──────── Data for this exercise

Definition trip_circuit_if_breached : IO unit :=
  min_bps ← get_min_reserve_ratio_bps;
  if min_bps =? 0 then mret tt
  else
    already_open ← is_solvency_circuit_open;
    if already_open : bool then mret tt
    else
      ratio_bps ← get_reserve_ratio_bps;
      if min_bps <=? ratio_bps then mret tt
      else
        reserve ← get_total_reserve;
        put PoolKey.SolvencyCircuitOpenFlag true;;
        publish (SolvencyCircuitTripped ratio_bps reserve).

(** ** The capital backstop *)
Definition set_backstop_funding_bps (bps : Z) : IO unit :=
  require_admin;;
  reject_if (10000 <? bps) PoolErr.InvalidReserveRatio;;
  put PoolKey.BackstopFundingBps bps;;
  publish (BackstopBpsSet bps).

Definition top_up_backstop (from : Address) (amount : Z) : IO unit :=
  require_admin;;
  reject_if (amount <=? 0) PoolErr.InvalidBackstopAmount;;
  require_auth from;;
  backstop ← get_backstop_balance;
  new_backstop ← ok_or (chk_i128 (backstop + amount)) PoolErr.ArithmeticOverflow;
  put PoolKey.BackstopBalance new_backstop;;
  token ← get_token_client;
  me ← current_contract;
  invoke (ext_transfer token from me amount);;
  publish (BackstopTopUp from amount new_backstop).

(** ** Claim evidence and the review window *)
Definition submit_claim_evidence (invoice_id : Z) (evidence_hash : BytesN32) : IO unit :=
  require_admin;;
  t ← timestamp;
  let evidence := mkClaimEvidence evidence_hash t in
  put (PoolKey.EvidenceOf invoice_id) evidence;;
  publish (EvidenceSubmitted invoice_id evidence).

Definition set_review_window_seconds (seconds : Z) : IO unit :=
  require_admin;;
  put PoolKey.ReviewWindowSeconds seconds;;
  publish (ReviewWindowSet seconds).

(** [checked_add(window_seconds).unwrap_or(u64::MAX)] is a saturating addition. *)
Definition enforce_claim_review_gate (invoice_id : Z) : IO unit :=
  window_seconds ← get_review_window_seconds;
  if window_seconds =? 0 then mret tt
  else
    evidence ← (get (PoolKey.EvidenceOf invoice_id)
                ≫= λ o, ok_or o PoolErr.EvidenceRequired);
    t ← timestamp;
    let payout_eta := default u64_max (chk_u64 (ce_submitted_at evidence + window_seconds)) in
    reject_if (t <? payout_eta) PoolErr.ReviewWindowNotElapsed.

(** ** Default counters *)
Definition increment_default_count (lp : Address) : IO unit :=
  require_admin;;
  count ← get_default_count lp;
  count' ← unwrap (chk_u32 (count + 1));
  put (PoolKey.DefaultCount lp) count';;
  total ← get_or PoolKey.TotalDefaultCount 0;
  total' ← unwrap (chk_u32 (total + 1));
  put PoolKey.TotalDefaultCount total'.

Definition record_pair_default (lp payer : Address) : IO unit :=
  require_admin;;
  increment_default_count lp;;
  pair_count ← get_or (PoolKey.PairDefaultCount lp payer) 0;
  let new_pair_count := sat_u32 (pair_count + 1) in
  put (PoolKey.PairDefaultCount lp payer) new_pair_count;;
  publish (PairDefaultRecorded lp payer new_pair_count).

Definition get_pair_collusion_flag (lp payer : Address) : IO bool :=
  pair_count ← get_pair_default_count lp payer;
  if pair_count <? MIN_PAIR_DEFAULTS_TO_FLAG then mret false
  else
    lp_defaults ← get_default_count lp;
    if lp_defaults =? 0 then mret false
    else mret (COLLUSION_PAIR_SHARE_FLAG_BPS <=? sat_u64 (pair_count * 10000) ÷ lp_defaults).

(** ** Enrollment, premiums and claims *)
Definition mark_enrolled (lp : Address) : IO unit :=
  already_enrolled ← get_or (PoolKey.Enrolled lp) false;
  if already_enrolled : bool then mret tt
  else
    put (PoolKey.Enrolled lp) true;;
    count ← get_or PoolKey.EnrolledCount 0;
    count' ← unwrap (chk_u32 (count + 1));
    put PoolKey.EnrolledCount count'.

Definition enroll (lp : Address) : IO unit :=
  require_auth lp;;
  mark_enrolled lp;;
  publish (EnrolledEvent lp).

(** The part of a premium diverted to the backstop. *)
Definition backstop_share (amount funding_bps : Z) : Z :=
  sat_i128 (amount * funding_bps) ÷ 10000.

(** [if backstop_share > 0 { ... }] *)
Definition book_backstop (lp : Address) (share : Z) : IO unit :=
  if 0 <? share then
    backstop ← get_backstop_balance;
    new_backstop ← ok_or (chk_i128 (backstop + share)) PoolErr.ArithmeticOverflow;
    put PoolKey.BackstopBalance new_backstop;;
    publish (BackstopTopUp lp share new_backstop)
  else mret tt.

Definition deposit_premium (lp : Address) (amount : Z) : IO unit :=
  require_auth lp;;
  reject_if (amount <=? 0) PoolErr.InvalidAmount;;
  mark_enrolled lp;;
  prev_premium ← get_or (PoolKey.Premiums lp) 0;
  new_premium ← ok_or (chk_i128 (prev_premium + amount)) PoolErr.ArithmeticOverflow;
  put (PoolKey.Premiums lp) new_premium;;
  funding_bps ← get_backstop_funding_bps;
  let share := backstop_share amount funding_bps in
  let liquid_share := sat_i128 (amount - share) in
  balance ← get_or PoolKey.Balance 0;
  new_balance ← ok_or (chk_i128 (balance + liquid_share)) PoolErr.ArithmeticOverflow;
  cap ← get PoolKey.BalanceCap;
  reject_if (match cap with Some cap => cap <? new_balance | None => false end)
    PoolErr.BalanceCapExceeded;;
  put PoolKey.Balance new_balance;;
  book_backstop lp share;;
  token ← get_token_client;
  me ← current_contract;
  invoke (ext_transfer token lp me amount);;
  publish (PremiumEvent lp amount).

(** The payout and its split: from the liquid balance first. *)
Definition claim_payout (coverage available : Z) : Z :=
  if coverage <? available then coverage else available.
Definition draw_liquid (payout balance : Z) : Z := if payout <? balance then payout else balance.

(** The writes and the transfer of a claim that pays [payout]. *)
Definition pay_claim (invoice_id : Z) (lp : Address) (payout balance backstop : Z) : IO unit :=
  let from_balance := draw_liquid payout balance in
  let from_backstop := sat_i128 (payout - from_balance) in
  new_balance ← unwrap (chk_i128 (balance - from_balance));
  put PoolKey.Balance new_balance;;
  (if 0 <? from_backstop then
     new_backstop ← unwrap (chk_i128 (backstop - from_backstop));
     put PoolKey.BackstopBalance new_backstop
   else mret tt);;
  put (PoolKey.Claimed invoice_id) true;;
  token ← get_token_client;
  me ← current_contract;
  invoke (ext_transfer token me lp payout);;
  publish (ClaimedEvent invoice_id payout).

Definition claim (invoice_id : Z) (lp : Address) : IO Z :=
  require_admin;;
  done ← is_claimed invoice_id;
  reject_if done PoolErr.AlreadyClaimed;;
  gate_solvency_circuit;;
  enforce_claim_review_gate invoice_id;;
  balance ← get_pool_balance;
  backstop ← get_backstop_balance;
  let available := sat_i128 (balance + backstop) in
  if 0 <? available then
    coverage ← get_tiered_coverage lp;
    let payout := claim_payout coverage available in
    pay_claim invoice_id lp payout balance backstop;;
    trip_circuit_if_breached;;
    mret payout
  else throw PoolErr.PoolEmpty.
End pool.
End Pool.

────────────────

**Directions for this task**
Working from the material above, restate word for word the lines between the line with "put PoolKey.TotalDefaultCount total'." and the line with "put (PoolKey.Enrolled lp) true;;", both included, and only those.

**Response to the task**
  put PoolKey.TotalDefaultCount total'.

Definition record_pair_default (lp payer : Address) : IO unit :=
  require_admin;;
  increment_default_count lp;;
  pair_count ← get_or (PoolKey.PairDefaultCount lp payer) 0;
  let new_pair_count := sat_u32 (pair_count + 1) in
  put (PoolKey.PairDefaultCount lp payer) new_pair_count;;
  publish (PairDefaultRecorded lp payer new_pair_count).

Definition get_pair_collusion_flag (lp payer : Address) : IO bool :=
  pair_count ← get_pair_default_count lp payer;
  if pair_count <? MIN_PAIR_DEFAULTS_TO_FLAG then mret false
  else
    lp_defaults ← get_default_count lp;
    if lp_defaults =? 0 then mret false
    else mret (COLLUSION_PAIR_SHARE_FLAG_BPS <=? sat_u64 (pair_count * 10000) ÷ lp_defaults).

(** ** Enrollment, premiums and claims *)
Definition mark_enrolled (lp : Address) : IO unit :=
  already_enrolled ← get_or (PoolKey.Enrolled lp) false;
  if already_enrolled : bool then mret tt
  else
    put (PoolKey.Enrolled lp) true;;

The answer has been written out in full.